Saudi Arabia. “Unwanted Posts”: Woman sentenced to 45 years in prison

A woman in a Ryad supermarket

A woman in a Ryad supermarket – Portal

The Saudi monarchy’s tightening against women, who also indirectly support dissent on social media, is intensifying: 45 years in prison is the latest shocking sentence being handed down Nurah al-Qahtani touched a few weeks later, at 34, for some posts unwelcome to the regime Salma al-Shehab, mother of two, for simply retweeting messages from some dissidents. Both verdicts were pronounced on appeal.

“Just weeks after Salma al-Shehab’s shocking 34-year sentence earlier this month, Nourah al-Qahtani’s 45-year sentence shows how legitimate the Saudi authorities feel to punish even the mildest criticism of their citizens,” said Abdullah Alaoudh, a member of the human rights organization Democracy for the Arab World Now (Dawn), founded by Saudi journalist Jamal Khashoggi, who himself was killed and dismembered at the Saudi embassy in Istanbul for his anti-regime positions.

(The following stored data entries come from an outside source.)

(** Writing, then reading, any number of messages. *)
Fixpoint read_messages {W A} `{ByteStream W} `{Serde A} (n : nat) : M W (list A) :=
  match n with
  | O => mret []
  | S n => v ← read_message; vs ← read_messages n; mret (v :: vs)
  end.
Fixpoint frames {A} `{Serde A} (vs : list A) (bs : list (list Z)) : Prop :=
  match vs, bs with
  | [], [] => True
  | v :: vs, b :: bs => sendable v b /\ frames vs bs
  | _, _ => False
  end.
Lemma write_messages_frames {A} `{Serde A} (vs : list A) bs d :
  frames vs bs ->
  for_each vs write_message d = (Ok tt, mkDuplex (incoming d) (outgoing d ++ concat (map frame bs))).
Proof.
  revert bs d. induction vs as [|v vs IH]; intros [|b bs] d Hf; try done; cbn.
  - rewrite app_nil_r. by destruct d.
  - destruct Hf as [Hv Hf]. unfold mbind, M_bind. rewrite (write_message_frame v b) by done.
    rewrite (IH bs) by done. cbn. by rewrite app_assoc.
Qed.
Lemma read_messages_frames {A} `{Serde A} `{!SerdeLaws A} (vs : list A) bs r o :
  frames vs bs ->
  read_messages (length vs) (mkDuplex (concat (map frame bs) ++ r) o) = (Ok vs, mkDuplex r o).
Proof.
  revert bs. induction vs as [|v vs IH]; intros [|b bs] Hf; try done; cbn [length read_messages].
  destruct Hf as [Hv Hf]. unfold mbind, M_bind. cbn [map concat]. rewrite <- app_assoc.
  rewrite (read_message_frame v b) by done. by rewrite IH.
Qed.
(** Days since the epoch to year, month, day; integer division truncates. *)
Definition civil_from_days (z : Z) : Z * Z * Z :=
  let z := z + 719468 in
  let era := Z.quot (if 0 <=? z then z else z - 146096) 146097 in
  let doe := z - era * 146097 in
  let yoe := (doe - doe / 1460 + doe / 36524 - doe / 146096) / 365 in
  let y := yoe + era * 400 in
  let doy := doe - (365 * yoe + yoe / 4 - yoe / 100) in
  let mp := (5 * doy + 2) / 153 in
  let d := doy - (153 * mp + 2) / 5 + 1 in
  let m := if mp <? 10 then mp + 3 else mp - 9 in
  let y := if m <=? 2 then y + 1 else y in
  (y, m, d).
Definition weekday_from_days (z : Z) : Z := (z mod 7 + 4) mod 7.
Definition WEEKDAYS : list string := ["SUN"; "MON"; "TUE"; "WED"; "THU"; "FRI"; "SAT"]%string.
Definition weekday_index (s : string) : option Z :=
  Z.of_nat <$> position (fun w => String.eqb w (to_ascii_uppercase s)) WEEKDAYS.
(** A range that may wrap around. *)
Definition in_range (x lo : Z) (hi : option Z) : bool :=
  match hi with
  | None => x =? lo
  | Some hi => if lo <=? hi then (lo <=? x) && (x <=? hi) else (lo <=? x) || (x <=? hi)
  end.
Definition weekday_range (days : Z) (args : list Value) : bool :=
  match head args ≫= fun v => weekday_index (as_string v) with
  | None => false
  | Some d1 => in_range (weekday_from_days days) d1 (args !! 1%nat ≫= fun v => weekday_index (as_string v))
  end.
Definition date_range (days : Z) (args : list Value) : bool :=
  let '(_, _, today) := civil_from_days days in
  match head args with
  | None => false
  | Some v => in_range today (f64_to_u32 (as_num v)) (f64_to_u32 ∘ as_num <$> args !! 1%nat)
  end.
Definition time_range (secs : Z) (args : list Value) : bool :=
  match head args with
  | None => false
  | Some v => in_range (secs / 3600) (f64_to_u32 (as_num v)) (f64_to_u32 ∘ as_num <$> args !! 1%nat)
  end.
Definition arg_str (args : list Value) (i : nat) : outcome string :=
  ok_or (as_string <$> args !! i) (Other ("PAC builtin missing argument " +:+ dec (Z.of_nat i))).
Definition count_char (c : ascii) (s : string) : Z :=
  Z.of_nat (length (List.filter (Z.eqb (byte_of c)) (str_bytes s))).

Not much is known about Nourah al-Qahtani, and there doesn’t even seem to be an active Twitter account at the moment. She received the severe sentence on appeal after being found guilty of “using the internet to destroy the social fabric of the country” — according to the court document released by Dawn — and of “violating the Public Order” via social media, the UK Counter-Terrorism and Cybercrime Act.

The other convicted woman, Salma al-Shehab, was sentenced to 34 years in prison for opening a Twitter profile and retweeting messages from dissidents and activists. Salma was doing her PhD at the University of Leeds in the UK and was arrested while on holiday in her country. The woman was initially sentenced to three years in prison for the “crime” of using a website aimed at “causing public disorder and destabilizing civil and national security”, before an appeals court handed down the new sentence of 34 years in prison and the same issued a series of travel bans after the prosecutor asked the court to consider other alleged crimes.

US President Joe Biden’s visit to Saudi Arabia in July, aimed at reshaping relations and balances in the Gulf, also in the face of the Ukraine crisis and energy emergency, was seen by Saudi activists as encouragement to crack down on to aggravate dissidents and other pro-democracy activists; and recent convictions seem to prove them right, although Riyadh and Washington have given different versions of some of the statements made during the visit.